February 11, 2016

REDCap application to be available on commercial market

A version of a Web application developed at Vanderbilt University that helps academic scientists around the globe collect and manage their research data will soon be available on the commercial market.

A version of a Web application developed at Vanderbilt University that helps academic scientists around the globe collect and manage their research data will soon be available on the commercial market.

REDCap, short for Research Electronic Data Capture, has been licensed to nPhase Inc., a cloud-based technology company that is developing a commercial version of the REDCap application, called REDCap Cloud (www.redcapcloud.com), for research universities and companies conducting or participating in clinical trials.

The current non-commercial version of REDCap was created in 2004 by Paul Harris, Ph.D., director of the Vanderbilt Office of Research Informatics. It is licensed at no cost, but only to not-for-profit organizations.

As of last month, Vanderbilt had licensed REDCap to nearly 2,000 institutions in 96 countries, where it is being used by more than 300,000 researchers in more than 217,000 different projects.

“We are delighted to have the opportunity to work with nPhase to build a robust, hosted REDCap solution for industry partners and academic research institutions conducting formal clinical trials,” said Harris, professor of Biomedical Informatics and Biomedical Engineering.

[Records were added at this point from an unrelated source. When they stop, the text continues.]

(** C7: what a client gets of a response whose headers were set, when it is
    flushed to the stream of the tests: the status line, the headers for which
    there was memory, one to a line in descending order of their names, and an
    empty line; but if there is no memory for the array of blocks only the
    status line of error 500.  The stream gets this text, or if there is no
    memory for it a first part, behind what it held, and the flush returns
    success in any case.  The names of the headers are distinct, and none is a
    prefix of another. *)
Theorem http_response_text {Mem It P W : Type} `{!ListOps Mem It, !ListLaws Mem It} (malloc : bmem -> Z -> Z)
    (Hmalloc : malloc_ok malloc) (literal : String.string -> Z) (handle : forall X, netE X -> M (hmem Mem P W) X)
    (v_buf v_sbuf : Z) (fuel : nat) (m : hmem Mem P W) (resp : Z) (r : dfk_http_response_t)
    (hs : list header_arg) (q : list Z) (B : gmap Z Z)
    (Hnew : new_response literal v_sbuf m resp r hs q B)
    (Hversion : 0 <= rs_major_version r < 1000 /\ 0 <= rs_minor_version r < 1000) (Hstatus : 100 <= status r < 1000)
    (Hprefix : prefix_free (ha_ntext <$> hs)) (Hdistinct : NoDup (ha_ntext <$> hs)) (Hfuel : (length hs < fuel)%nat) :
  exists xs m1 kvs iov a m2 sent B',
    set_headers malloc resp hs m = Ok (xs, m1) /\
    kvs ≡ₚ (header_pair <$> accepted xs hs) /\ StronglySorted key_gt kvs.*1 /\
    dfk_arena_alloc malloc (rs_request_arena r) (IOVEC_T * (4 * Z.of_nat (length kvs) + 2)) (sm_arena (h_str m1)) = Ok (iov, a) /\
    dfk__http_response_flush_headers malloc handle literal v_buf v_sbuf fuel resp m1 = Ok (err_code dfk_err_ok, m2) /\
    h_resps m2 !! resp = Some (r{{status := if iov =? 0 then 500 else status r; _headers_flushed := 1}}) /\
    srep (lget hsponge m2) (rs_socket_mock r) (q ++ sent) B' /\ sent `prefix_of` response_text iov r kvs /\
    (sponge_room (lget hsponge m1) (rs_socket_mock r) (Z.of_nat (length (response_text iov r kvs))) ->
     sent = response_text iov r kvs).
Proof.
  pose proof Hnew as [Hrep _ Htexts _ _ _ _ Hnum].
  assert (Forall (header_ok m) hs) as Hok.
  { eapply Forall_impl; [exact Htexts|]. intros h (H1 & [T1 T2 _ _ _] & [T3 T4 _ _ _]).
    split; [done|]. split; [done|]. split; [done|]. split; [done|by destruct T4]. }
  pose proof (set_headers_spec malloc Hmalloc hs m resp r [] 1 Hrep Hok Hprefix Hdistinct) as Hw.
  apply wp_run in Hw as (xs & m1 & Hset & _ & Hk & Hrep1).
  destruct (response_ready literal v_sbuf m m1 resp r hs xs q B Hnew Hk Hrep1)
    as (es & kvs & B1 & gs & rs & os & Bk & ub & un & Hready & Hperm & Hsorted & Hlen & Harena & Hfull).
  assert (length kvs <= length hs)%nat as Hle by (rewrite Hperm, length_fmap; apply accepted_length).
  assert (wp (dfk_arena_alloc malloc (rs_request_arena r) (IOVEC_T * (4 * Z.of_nat (length es) + 2))) (sm_arena (h_str m1))
    (fun iov a => 0 <= iov /\ grown (hb m1) (ar_bytes a))) as Halloc.
  { eapply wp_mono; [apply wp_wlp; [eapply dfk_arena_alloc_spec; [done|exact Harena|unfold IOVEC_T in *; lia|done]|
      by apply arena_alloc_grows]|].
    intros iov a [[[-> ->]|(Ha & _)] Hg]; (split; [lia|done]). }
  apply wp_run in Halloc as (iov & a & Halloc & Hiov & Hg).
  pose proof (flush_headers_spec literal malloc Hmalloc handle v_sbuf fuel m1 resp r es kvs q B1 v_buf iov a Hready Halloc Hiov Hg
    ltac:(lia)) as Hw. apply wp_run in Hw as (x & m2 & Hflush & -> & Hans).
  destruct Hans as (Hresp & k & B' & _ & Hsent & Hroom). destruct Hversion as [Hv1 Hv2].
  rewrite (response_text_spec iov r kvs) in Hroom by done.
  exists xs, m1, kvs, iov, a, m2, (mjoin (take k (answer_pieces iov r kvs))), B'. rewrite <- Hlen.
  split_and!; try done.
  - rewrite <- (response_text_spec iov r kvs) by done. rewrite <- (take_drop k (answer_pieces iov r kvs)) at 2.
    rewrite join_app. by eexists.
  - intros Hr. rewrite (Hroom Hr), take_ge by lia. by apply response_text_spec.
Qed.
(* ===== verification/FileIndex.v ===== *)
(** * The index of a directory: the page and its blocks *)

From S2P Require Import HttpData Prelude ListSeg ListSpec Bytes Arena ArenaTheorems Avl Error Misc StrMap StrMapTheorems Sponge Interact Socket HttpConstants HttpRequest HttpResponse HttpBody HttpStore HttpResponseSpec FileServer.
From Stdlib Require Import String.

#[local] Open Scope list_scope.
#[local] Open Scope Z_scope.
#[local] Notation length := Datatypes.length.

(** ** The page *)

Definition item_open : string := ("      <li><a href=" ++ quote)%string.
Definition item_middle : string := (quote ++ ">")%string.
Definition item_close : string := ("</a></li>" ++ newline)%string.

(** An array of characters is sent with its NUL. *)
Definition array_text (s : string) : list Z := text s ++ [0].

Definition entry_pieces (pth : list Z) (separator : bool) (name : list Z) : list (list Z) :=
  [text item_open; pth] ++ (if separator then [text "/"] else []) ++ [name; text item_middle; name; text item_close].

Definition index_pieces (pth : list Z) (separator : bool) (names : list (list Z)) : list (list Z) :=
  [array_text autoindex_header_1; pth; array_text autoindex_header_2; pth; array_text autoindex_header_3]
  ++ (names ≫= entry_pieces pth separator) ++ [array_text autoindex_footer].

Section index.
Context {Mem It P E : Type} `{!ListOps Mem It, !ListLaws Mem It}.
#[local] Notation hm := (hmem Mem P (fworld E)).
Context (literal : string -> Z) (v_filelist : Z).

(** The block [v] is the text [bs]. *)
Definition block_is (m : hm) (v : dfk_iovec_t) (bs : list Z) : Prop :=
  Sponge.iov_size v = Z.of_nat (length bs) /\ bytes_at (hb m) (Sponge.iov_data v) bs.

(** The literals of the page. *)
Definition index_literals (m : hm) : Prop :=
  Forall (fun s => bytes_at (hb m) (literal s) (text s)) [item_open; item_middle; item_close; "/"%string] /\
  Forall (fun s => bytes_at (hb m) (literal s) (array_text s))
    [autoindex_header_1; autoindex_header_2; autoindex_header_3; autoindex_footer].

(** An entry of the list: a name as [readdir_r] leaves it. *)
Definition named (m : hm) (item : Z) (name : list Z) : Prop :=
  bytes_at (hb m) (d_name_of item) (name ++ [0]) /\ no_nul name /\ Z.of_nat (length name) < NAME_SIZE.

Lemma push_spec {A} m iov vs h i p n (k : Z -> M hm A) (Q : A -> hm -> Prop) : 0 < iov -> i = Z.of_nat (length vs) ->
  wp (k (Z.of_nat (length (vs ++ [Iovec p n])))) (with_iovs (put_iovs iov (vs ++ [Iovec p n]) h) m) Q ->
  wp (i ← push iov i p n; k i) (with_iovs (put_iovs iov vs h) m) Q.
Proof.
  intros Hiov Hi Hk. unfold push. apply wp_bind, store_iov; [done|done|]. apply wp_ret.
  rewrite length_app in Hk. cbn [length] in Hk. replace (i + 1) with (Z.of_nat (length vs + 1)) by lia. exact Hk.
Qed.

Lemma strnlen_spec cs : forall n (m : bmem) p, bytes_at m p (cs ++ [0]) -> no_nul cs -> (length cs < n)%nat ->
  wp (strnlen n p) m (fun r m' => r = Z.of_nat (length cs) /\ m' = m).
Proof.
  induction cs as [|c cs IH]; intros [|n] m p Hb Hz Hn; try (cbn in Hn; lia); cbn [strnlen app] in *;
    apply bytes_cons in Hb as (Hp & Hc & Hb); apply wp_bind; (eapply wp_load; [lia|exact Hc|]).
  - by apply wp_ret.
  - apply Forall_cons in Hz as [Hc0 Hz]. rewrite (proj2 (Z.eqb_neq _ _)) by done. apply wp_bind.
    eapply wp_mono; [by apply IH; [..|cbn in Hn; lia]|]. intros r m' [-> ->]. apply wp_ret. split; [cbn; lia|done].
Qed.

(** A read of bytes, or of a list, in the memory of HTTP. *)
Lemma wp_read_bytes_h {A} (m : hm) (c : M bmem A) (R : A -> Prop) (Q : A -> hm -> Prop) :
  wp c (hb m) (fun a b => R a /\ b = hb m) -> (forall a, R a -> Q a m) -> wp (zoom hbytes c) m Q.
Proof.
  intros Hc HQ. apply wp_zoom. eapply wp_mono; [exact Hc|]. intros a b [HR ->].
  replace (lset hbytes (hb m) m) with m by (by destruct m as [[? [] ?] ? ? ? ? ? ? ? ? ? ? ?]). by apply HQ.
Qed.
Lemma wp_read_hlist {A} (m : hm) (c : M Mem A) (R : A -> Prop) (Q : A -> hm -> Prop) :
  wp c (lget hlists m) (fun a l => R a /\ l = lget hlists m) -> (forall a, R a -> Q a m) -> wp (zoom hlists c) m Q.
Proof.
  intros Hc HQ. apply wp_zoom. eapply wp_mono; [exact Hc|]. intros a b [HR ->].
  replace (lset hlists (lget hlists m) m) with m by (by destruct m as [[? [] ?] ? ? ? ? ? ? ? ? ? ? ?]). by apply HQ.
Qed.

“REDCap is routinely used by academic institutions, non-profit organizations and government agencies around the world to support clinical and translational research,” he said. “We believe that nPhase’s hosted, commercial version of REDCap will provide great value in launching and operationalizing clinical trials.”

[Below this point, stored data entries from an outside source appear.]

Lemma fileserver_index_witness : exists (m : hmem mem Z (fworld (gset Z))) ar,
  grown (hb m) (ar_bytes ar) /\
  let send := send_index first_fit refused page_literal 1 600 20 50 1300 2000 in
  (send m = answer 2000 DFK_HTTP_INTERNAL_SERVER_ERROR (lset harena ar m) \/
   exists iov (vs : list Sponge.dfk_iovec_t) m1, length vs = 12%nat /\
     send m = (dfk_http_response_writev first_fit refused page_literal 1 600 50 2000 iov 12;; answer 2000 DFK_HTTP_OK) m1).
Proof.
  destruct index_lists as (l & σ & Ham & Hfiles).
  set (m := lset harena (lset alists l (lset abytes index_bytes (sm_arena (h_str (fs_memory [47]))))) (fs_memory0 [47])).
  destruct (fileserver_index first_fit first_fit_ok refused page_literal 1 600 20 50 1300 2000 m
    ((sample_request 0 0 true){{path := Buf 350 1; method := 1; _request_arena := 1200}}) sample_response [47] [[97]])
    as (ar & Hg & H).
  - split.
    + by split.
    + by split.
    + split; [done|]. split; [done|]. by apply bytes_check; vm_compute.
    + split; repeat apply Forall_cons_2; try apply Forall_nil_2; by apply bytes_check; vm_compute.
    + exists σ, [4000]. split; [exact Ham|]. split; [done|]. split; [exact Hfiles|].
      apply Forall2_cons_2; [|apply Forall2_nil_2]. split; [by apply bytes_check; vm_compute|].
      split; [by repeat constructor|done].
    + cbn. lia.
    + by vm_compute.
  - by vm_compute.
  - exists m, ar. split; [exact Hg|]. destruct H as [H|(iov & vs & Hiov & Hvs & H)]; [by left|right].
    pose proof (Forall2_length _ _ _ Hvs) as Hl. change (length vs = 12%nat) in Hl. rewrite Hl in H.
    eexists iov, vs, _. split; [exact Hl|exact H].
Defined.
(** ** What other fibers and system calls leave alone *)

Section still.
Context {Mem It W : Type} `{!ListOps Mem It}.
#[local] Notation gm := (sigmem Mem W).
Context (handle : forall X, netE X -> M gm X) (sys : forall X, sigE X -> M W X) (fuel : nat) (have_pipe2 : bool).

Definition still {A} (I : gm -> Prop) (c : M gm A) : Prop := forall m, I m -> wlp c m (fun _ m' => I m').

Lemma still_then {A B} I (c : M gm A) (k : A -> M gm B) (Q : B -> gm -> Prop) m :
  still I c -> I m -> (forall a m', I m' -> wlp (k a) m' Q) -> wlp (c ≫= k) m Q.
Proof. intros Hc Hm Hk. apply wlp_bind. eapply wlp_mono; [by apply Hc|]. intros a m' Hm'. by apply Hk. Qed.

Lemma still_bind {A B} I (c : M gm A) (k : A -> M gm B) : still I c -> (forall a, still I (k a)) -> still I (c ≫= k).
Proof. intros Hc Hk m Hm. by eapply still_then; [..|intros; by apply Hk]. Qed.

Lemma still_ret {A} I (a : A) : still I (mret a).
Proof. intros m Hm. by apply wlp_ret. Qed.

(** An invariant that the environment keeps when it answers. *)
Context (I : gm -> Prop) (Hworld : forall m w, I m -> I (lset gworld w m)).

Lemma still_sig {X} (e : sigE X) : still I (sig sys e).
Proof using Hworld. intros m Hm. apply wlp_zoom. intros x w _. by apply Hworld. Qed.

Lemma still_run {A} (ok : forall X, netE X -> Prop) (t : net A) :
  (forall X (e : netE X), ok X e -> still I (handle X e)) -> calls ok t -> still I (run handle fuel t).
Proof using.
  intros Hhandle. unfold run. revert t. induction fuel as [|n IH]; intros t Ht; cbn [interact]; [by intros m _ a m'|].
  apply holds_unfold in Ht. unfold holdsF in Ht. case_match; [apply still_ret|by apply IH|]. destruct Ht as [Hok Hk].
  apply still_bind; [by apply Hhandle|]. intros x. by apply IH, (Hk x tt).
Qed.

Context (Hquiet : forall X (e : netE X), quiet e -> still I (handle X e)).

Lemma still_quiet {A} (t : net A) : calls (@quiet) t -> still I (run handle fuel t).
Proof using Hquiet. by apply still_run. Qed.

Lemma still_pipe dfk : still I (dfk__create_pipe handle sys fuel have_pipe2 dfk).
Proof using Hquiet Hworld.
  unfold dfk__create_pipe, nonblock_pipe.
  repeat match goal with
  | |- still _ (mret _) => apply still_ret
  | |- still _ (sig _ _) => apply still_sig
  | |- still _ (run _ _ _) => apply still_quiet; auto with quiet
  | |- still _ (_ ≫= _) => apply still_bind; [|intros ?]
  | |- _ => case_match
  end.
Qed.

“We are very excited to partner with Dr. Harris and Vanderbilt University Medical Center to bring their ground-breaking clinical research technology to market as a cost-effective and widely accessible cloud-based solution,” said nPhase CEO Scott Climes.

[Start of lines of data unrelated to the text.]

(** * ha-lsp-server: the Home Assistant language server

    A shallow embedding of [rootfs/opt/ha-lsp-server/server.js] and the
    properties of its specification.

    Definitions:
    - [Cache]        the time-boxed cache of [HomeAssistantClient]
                     ([isCacheValid], [getCached], [invalidateCache]);
    - [Js]           the JavaScript string primitives the server uses;
    - [Regex]        a backtracking matcher for the regular expressions
                     that appear as literals in the source;
    - [TextDocument] documents, positions and offsets;
    - [Analyzer]     [YamlContextAnalyzer]: [analyzeContext] and the
                     reference scans;
    - [Providers]    completion, hover and diagnostics.

    Theorems: [CacheFacts], [RegexFacts], [AnalyzerFacts],
    [ProvidersFacts].

    JavaScript strings are modelled by [string], a character being a code
    unit below 256. An exception is a [Throw] of [Result]; a [Map] is a
    [gmap]; [undefined] and [null] are [None]. The server is
    single-threaded: an [await] is modelled by the outcome of the
    operation awaited. *)

From Stdlib Require Import ZArith String Ascii List Bool Lia.
From Stdlib Require Import Sorting.Sorted.
From stdpp Require Import gmap strings list pretty.

(** ** Outcomes of code that may throw *)

Inductive Result (E A : Type) : Type :=
| Ok (a : A)
| Throw (e : E).

Arguments Ok {E A} a.
Arguments Throw {E A} e.

(** * The runtime data cache *)

Module Cache.

Local Open Scope Z_scope.

Section WithWorld.

(** [V]: what a fetcher yields; [E]: what it throws; [W]: everything
    outside the client (the runtime that is queried and the clock). *)
Context {V E W : Type}.

(** [Date.now()], in milliseconds. *)
Variable now : W -> Z.

(** The two maps created by the constructor. *)
Record HomeAssistantClient : Type := mkClient {
  cache : gmap string V;
  cacheTimestamps : gmap string Z
}.

Definition new_client : HomeAssistantClient :=
  {| cache := ∅; cacheTimestamps := ∅ |}.

(** [const CACHE_TTL = 60000; // 1 minute cache TTL] *)
Definition CACHE_TTL : Z := 60000.

(** [timestamp && (Date.now() - timestamp) < CACHE_TTL]: a missing
    timestamp is [undefined], and both [undefined] and [0] are falsy. *)
Definition isCacheValid (c : HomeAssistantClient) (key : string) (w : W)
  : bool :=
  match cacheTimestamps c !! key with
  | Some timestamp => negb (timestamp =? 0) && (now w - timestamp <? CACHE_TTL)
  | None => false
  end.

(** A fetcher is a no-argument asynchronous query: awaiting it changes
    the world and either yields a value or throws. It has no access to
    the client's maps. *)
Definition Fetcher : Type := W -> Result E V * W.

(** [getCached(key, fetcher)]. The value returned is [Some v], or [None]
    for the [undefined] that [Map.get] gives on an absent key. The
    timestamp stored is read after the fetcher has completed. *)
Definition getCached (c : HomeAssistantClient) (key : string)
    (fetcher : Fetcher) (w : W)
  : Result E (option V) * HomeAssistantClient * W :=
  if isCacheValid c key w then
    (Ok (cache c !! key), c, w)
  else
    match fetcher w with
    | (Ok data, w') =>
        (Ok (Some data),
         {| cache := <[key := data]> (cache c);
            cacheTimestamps := <[key := now w']> (cacheTimestamps c) |},
         w')
    | (Throw error, w') =>
        match cache c !! key with
        | Some stale => (Ok (Some stale), c, w')
        | None => (Throw error, c, w')
        end
    end.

“REDCap has been in continuous development and deployment for more than 10 years with feedback from a consortium of the world’s leading research organizations,” Climes said. “We look forward to working with the global research community to bring life science discoveries to market more quickly and efficiently with REDCap Cloud.”

REDCap Cloud is being developed with significant input from Vanderbilt and other prominent research institutions that use e-clinical solutions for regulated clinical trials.

It will be offered as a Software as a Service (SaaS) and will comply with 21 CFR Part 11 and the Federal Information and Security Management Act to support industry and government sponsored clinical research trials, Vanderbilt officials said.